Sulla base di questo principio, la procura di Milano aveva quasi due anni fa aperto un’indagine su Meta Platforms Ireland Limited, titolare dei social network Facebook e Instagram. I pm Giovanna Cavalleri, Giovanni Polizzi e Cristian Barilli, con la procuratrice aggiunta Tiziana Siciliano, avevano quantificato nel febbraio 2023 un’evasione fiscale di 870 milioni dal 2015 al 2021. Poco meno degli 877 milioni 623 mila euro contestati ora al colosso multimediale nell’atto di conclusione delle indagini.

Risultano così iscritti per omessa dichiarazione dell’Iva i due rappresentanti legali, Maria Farruggia Fallon e Gareth Lambe, che si sono succeduti nei sette anni oggetto degli accertamenti.

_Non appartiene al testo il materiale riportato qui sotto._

(* ===== verification/PyVal.v ===== *)
(** * Python values, strings and dictionaries

    The parts of the language the models share: [isinstance] tests on dynamic
    values, the string methods the sources call, dictionaries in insertion
    order, and the induction principle of nested values. *)
From S2P Require Import Prelude.
From Stdlib Require Import QArith ZArith Ascii.
Local Close Scope Q_scope.
Local Open Scope Z_scope.

(** ** Dynamic types *)

Definition is_str (v : pyval) : bool := match v with PyStr _ => true | _ => false end.
(** [isinstance(v, Mapping)] *)
Definition is_mapping (v : pyval) : bool :=
  match v with PyDict _ | PyProxy _ => true | _ => false end.

(** [v == z] for an integer literal: booleans and floats compare by value. *)
Definition py_eq_int (v : pyval) (z : Z) : bool :=
  match v with
  | PyBool b => (if b then 1 else 0) =? z
  | PyInt n => n =? z
  | PyFloat (FFin q) => Qeq_bool q (inject_Z z)
  | _ => false
  end.

(** [type(v) is int], false for booleans. *)
Definition type_is_int (v : pyval) : bool := match v with PyInt _ => true | _ => false end.
Definition type_is_bool (v : pyval) : bool := match v with PyBool _ => true | _ => false end.

(** [v == "s"] *)
Definition py_eq_str (v : pyval) (s : string) : bool :=
  match v with PyStr t => bool_decide (t = s) | _ => false end.

(** [d.get(key)] of a dictionary whose keys need not be strings *)
Fixpoint lookup_key (key : string) (kvs : list (pyval * pyval)) : option pyval :=
  match kvs with
  | [] => None
  | (k, v) :: kvs => if py_eq_str k key then Some v else lookup_key key kvs
  end.

(** [float(v)] for a number: an [int] (hence a [bool]) or a [float]. *)
Definition as_number (v : pyval) : option pyfloat :=
  match v with
  | PyBool b => Some (FFin (if b then 1 else 0)%Q)
  | PyInt z => Some (FFin (inject_Z z))
  | PyFloat f => Some f
  | _ => None
  end.

(** [None]-or-string values, as the records store them. *)
Definition opt_str (o : option string) : pyval :=
  match o with None => PyNone | Some s => PyStr s end.

(** ** Strings *)

Definition code (c : ascii) : Z := Z.of_N (N_of_ascii c).
Definition in_range (lo hi : Z) (c : ascii) : bool := (lo <=? code c) && (code c <=? hi).
Definition is_digit : ascii → bool := in_range 48 57.
Definition is_lower_az : ascii → bool := in_range 97 122.
Definition is_upper_AZ : ascii → bool := in_range 65 90.

(** [c.lower()] below code point 256: the ASCII and Latin-1 capitals move by 32. *)
Definition lower_char (c : ascii) : ascii :=
  if is_upper_AZ c || (in_range 192 222 c && negb (code c =? 215))
  then ascii_of_N (N_of_ascii c + 32) else c.

Fixpoint string_map (f : ascii → ascii) (s : string) : string :=
  match s with EmptyString => EmptyString | String c s' => String (f c) (string_map f s') end.

Fixpoint string_forallb (p : ascii → bool) (s : string) : bool :=
  match s with EmptyString => true | String c s' => p c && string_forallb p s' end.

Definition str_lower : string → string := string_map lower_char.
(** [s.replace(a, b)] for one-character strings. *)
Definition replace_char (a b : ascii) : string → string :=
  string_map (λ c, if bool_decide (c = a) then b else c).

(** [s.startswith(p)] and [p in s] *)
Definition starts_with (p s : string) : bool := String.prefix p s.
Fixpoint str_contains (p s : string) : bool :=
  starts_with p s || match s with EmptyString => false | String _ s' => str_contains p s' end.

(** [s[:n]] *)
Fixpoint str_take (n : nat) (s : string) : string :=
  match n, s with
  | S n', String c s' => String c (str_take n' s')
  | _, _ => EmptyString
  end.

Definition str_nonempty (s : string) : bool := match s with EmptyString => false | _ => true end.

(** [o is None or o]: optional texts are non-empty when supplied. *)
Definition opt_nonempty (o : option string) : bool :=
  match o with None => true | Some s => str_nonempty s end.

(** ** Dictionaries in insertion order *)

Fixpoint dict_get {V} (k : string) (d : list (string * V)) : option V :=
  match d with
  | [] => None
  | (k', v) :: d' => if bool_decide (k = k') then Some v else dict_get k d'
  end.

(** [d[k] = v] keeps the position of an existing key. *)
Fixpoint dict_set {V} (k : string) (v : V) (d : list (string * V)) : list (string * V) :=
  match d with
  | [] => [(k, v)]
  | (k', v') :: d' =>
      if bool_decide (k = k') then (k', v) :: d' else (k', v') :: dict_set k v d'
  end.

(** [{**a, **b}] *)
Definition dict_merge {V} (a b : list (string * V)) : list (string * V) :=
  fold_left (λ acc kv, dict_set kv.1 kv.2 acc) b a.

(** [set(d) == keys] *)
Definition keys_are {V} (d : list (string * V)) (keys : list string) : bool :=
  forallb (λ k, bool_decide (k ∈ keys)) d.*1 && forallb (λ k, bool_decide (k ∈ d.*1)) keys.

(** [d[k]] after the key set has been checked: a missing key raises. *)
Definition field (d : pydict) (k : string) : result pyval :=
  match dict_get k d with Some v => Ok v | None => Raise (err KeyError k) end.

(** A [dict] literal with string keys. *)
Definition str_dict (d : pydict) : pyval := PyDict (prod_map PyStr id <$> d).
(** The items of a mapping with string keys. *)
Definition items_of (d : pydict) : list (pyval * pyval) := prod_map PyStr id <$> d.

(** The string keys among the items, and whether the items are those of a
    dictionary with string keys. *)
Definition key_strings (kvs : list (pyval * pyval)) : list string :=
  omap (λ kv, match kv.1 with PyStr s => Some s | _ => None end) kvs.
Definition dict_items (kvs : list (pyval * pyval)) : bool :=
  forallb (λ kv, is_str kv.1) kvs && bool_decide (NoDup (key_strings kvs)).

(** ** Induction on nested values *)

Section pyval_ind.
Variable P : pyval → Prop.
Hypothesis Hnone : P PyNone.
Hypothesis Hbool : ∀ b, P (PyBool b).
Hypothesis Hint : ∀ z, P (PyInt z).
Hypothesis Hfloat : ∀ f, P (PyFloat f).
Hypothesis Hstr : ∀ s, P (PyStr s).
Hypothesis Hbytes : ∀ s t, P (PyBytes s t).
Hypothesis Hlist : ∀ l, Forall P l → P (PyList l).
Hypothesis Htuple : ∀ l, Forall P l → P (PyTuple l).
Hypothesis Hdict : ∀ d, Forall (λ kv, P kv.2) d → P (PyDict d).
Hypothesis Hproxy : ∀ d, Forall (λ kv, P kv.2) d → P (PyProxy d).
Hypothesis Hobj : ∀ r, P (PyObject r).

Fixpoint pyval_nested_ind (v : pyval) : P v :=
  let all := fix all (l : list pyval) : Forall P l :=
    match l with
    | [] => Forall_nil_2 _
    | x :: l' => Forall_cons_2 _ _ _ (pyval_nested_ind x) (all l')
    end in
  let all_snd := fix all_snd (d : list (pyval * pyval)) : Forall (λ kv, P kv.2) d :=
    match d with
    | [] => Forall_nil_2 _
    | kv :: d' => Forall_cons_2 _ kv _ (pyval_nested_ind kv.2) (all_snd d')
    end in
  match v with
  | PyNone => Hnone
  | PyBool b => Hbool b
  | PyInt z => Hint z
  | PyFloat f => Hfloat f
  | PyStr s => Hstr s
  | PyBytes s t => Hbytes s t
  | PyList l => Hlist l (all l)
  | PyTuple l => Htuple l (all l)
  | PyDict d => Hdict d (all_snd d)
  | PyProxy d => Hproxy d (all_snd d)
  | PyObject r => Hobj r
  end.
End pyval_ind.

(** ** Lemmas *)

Lemma str_take_length n s : (String.length (str_take n s) ≤ n)%nat.
Proof. revert s. induction n as [|n IH]; intros [|c s]; cbn; [lia..|]. specialize (IH s). lia. Qed.

Lemma str_take_short n s : (String.length s ≤ n)%nat → str_take n s = s.
Proof.
  revert s. induction n as [|n IH]; intros [|c s]; cbn; try done; [lia|].
  intros. by rewrite IH by lia.
Qed.

Lemma str_nonempty_true s : str_nonempty s = true ↔ s ≠ "".
Proof. by destruct s. Qed.

Lemma str_take_nonempty n s : str_nonempty s = true → str_nonempty (str_take (S n) s) = true.
Proof. by destruct s. Qed.

Lemma dict_get_set {V} k k' (v : V) d :
  dict_get k (dict_set k' v d) = if bool_decide (k = k') then Some v else dict_get k d.
Proof.
  induction d as [|[k1 v1] d IH]; cbn; [done|].
  repeat (case_bool_decide; cbn); subst; try done; by rewrite IH; case_bool_decide.
Qed.

Lemma dict_get_None {V} k (d : list (string * V)) : dict_get k d = None ↔ k ∉ d.*1.
Proof.
  induction d as [|[k1 v1] d IH]; cbn; [set_solver|].
  case_bool_decide; subst; [set_solver|]. rewrite IH. set_solver.
Qed.

Lemma dict_get_elem {V} k v (d : list (string * V)) : dict_get k d = Some v → (k, v) ∈ d.
Proof.
  induction d as [|[k1 v1] d IH]; cbn; [done|].
  case_bool_decide; [intros [= ->]; subst; left | right; auto].
Qed.

Lemma dict_set_keys {V} k (v : V) d :
  (dict_set k v d).*1 = if bool_decide (k ∈ d.*1) then d.*1 else d.*1 ++ [k].
Proof.
  induction d as [|[k1 v1] d IH]; [done|].
  cbn [dict_set]. rewrite (fmap_cons _ (k1, v1)). cbn [fst].
  destruct (decide (k = k1)) as [->|E].
  - rewrite (bool_decide_eq_true_2 (k1 = k1)) by done.
    by rewrite bool_decide_eq_true_2 by set_solver.
  - rewrite (bool_decide_eq_false_2 (k = k1)) by done. rewrite fmap_cons, IH. clear IH. cbn [fst].
    repeat case_bool_decide; set_solver.
Qed.

Lemma dict_set_length {V} k (v : V) d :
  (length (dict_set k v d) ≤ S (length d))%nat.
Proof. induction d as [|[k1 v1] d IH]; cbn; [lia|]. case_bool_decide; cbn; lia. Qed.

Lemma dict_set_fresh {V} k (v : V) d : k ∉ d.*1 → dict_set k v d = d ++ [(k, v)].
Proof.
  induction d as [|[k1 v1] d IH]; cbn; [done|]. intros Hn.
  rewrite bool_decide_eq_false_2 by set_solver. rewrite IH; [done|set_solver].
Qed.

(** A fold of [dict_set] over a dictionary with distinct keys copies it. *)
Lemma dict_merge_app {V} (b a : list (string * V)) :
  NoDup (a.*1 ++ b.*1) → dict_merge a b = a ++ b.
Proof.
  revert a. induction b as [|[k v] b IH]; intros a Hnd; cbn; [by rewrite app_nil_r|].
  unfold dict_merge in *. cbn in *. rewrite dict_set_fresh.
  - rewrite IH, <- app_assoc; [done|]. rewrite fmap_app, <- app_assoc. exact Hnd.
  - apply NoDup_app in Hnd as (_ & Hd & _). intros Hin. apply (Hd k Hin). left.
Qed.

Lemma dict_merge_nil {V} (b : list (string * V)) : NoDup b.*1 → dict_merge [] b = b.
Proof. intros. by apply (dict_merge_app b []). Qed.

Lemma key_strings_items (d : pydict) : key_strings (items_of d) = d.*1.
Proof. unfold key_strings. induction d as [|[k v] d IH]; [done|]. cbn. by f_equal. Qed.

Lemma dict_items_spec kvs : dict_items kvs = true ↔ ∃ d, kvs = items_of d ∧ NoDup d.*1.
Proof.
  unfold dict_items. rewrite andb_true_iff, bool_decide_eq_true. split.
  - intros [Hs Hnd]. exists (zip (key_strings kvs) kvs.*2).
    assert (Heq : kvs = items_of (zip (key_strings kvs) kvs.*2)).
    { clear Hnd. induction kvs as [|[[] v] kvs IH]; try done. cbn in *. f_equal. by apply IH. }
    split; [done|]. rewrite <- key_strings_items, <- Heq. done.
  - intros (d & -> & Hnd). rewrite key_strings_items. split; [|done].
    clear Hnd. induction d as [|[k v] d IH]; [done|exact IH].
Qed.

#[export] Hint Resolve str_take_length dict_get_elem : datasluice.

L’indagine del Nucleo di polizia economico-finanziaria della Guardia di Finanza di Milano riguarda “l’offerta di servizi digitali agli utenti – si legge nell’avviso di conclusione indagini – in cambio dell’acquisizione e la gestione a fini commerciali dei dati personali di ciascun utente e delle informazioni inerenti le relative interazioni sulle piattaforme”.

Per i pm quello che si crea “con i fruitori del servizio è un rapporto di natura sinallagmatica” che dev’essere ricondotto “alle operazioni permutative previste dall’articolo 11 del decreto 633 del 72”, le norme cioè che regolano i corrispettivi incassati non in denaro ma con la cessione di altri beni. Ossia quei dati personali che l’utente del social lascia sulla piattaforma.

LA VERSIONE DI META

Meta respinge la ricostruzione della procura: nessuna imposta dev’essere pagata perché non vi sarebbe un nesso diretto tra i dati forniti dagli utenti e l’accesso alle piattaforme. Un’impostazione che sarebbe in linea con un pronunciamento del 2018 del Comitato Iva presso la Commissione Europea, chiesto dalle autorità tedesche.

“Abbiamo collaborato pienamente con le autorità rispetto ai nostri obblighi derivanti dalla legislazione europea e nazionale e continueremo a farlo – scrive in una nota il colosso di Menlo Park -. Prendiamo sul serio i nostri obblighi fiscali e paghiamo tutte le imposte richieste in ogni Paese in cui operiamo. Siamo fortemente in disaccordo con l’idea che l’accesso da parte degli utenti alle piattaforme online debba essere soggetto al pagamento dell’Iva”.

LA VERSIONE DELLA PROCURA

La decisione della procura – spiega Repubblica – si basa invece su deliberazioni delle Autority e della giustizia amministrativa. Che i servizi offerti sulle piattaforme non abbiano una natura gratuita lo ha affermato il Garante della concorrenza nel 2018, il Tar, e il Consiglio di Stato nel 2021. Principi che “hanno trovato riscontro – scrive ancora la procura – nelle attività ispettive della Guardia di Finanza, negli atti dell’Agenzia delle Entrate e nelle risultanze dell’indagine penale, dimostrando la sostanziale convergenza da parte delle diverse articolazioni dello Stato”.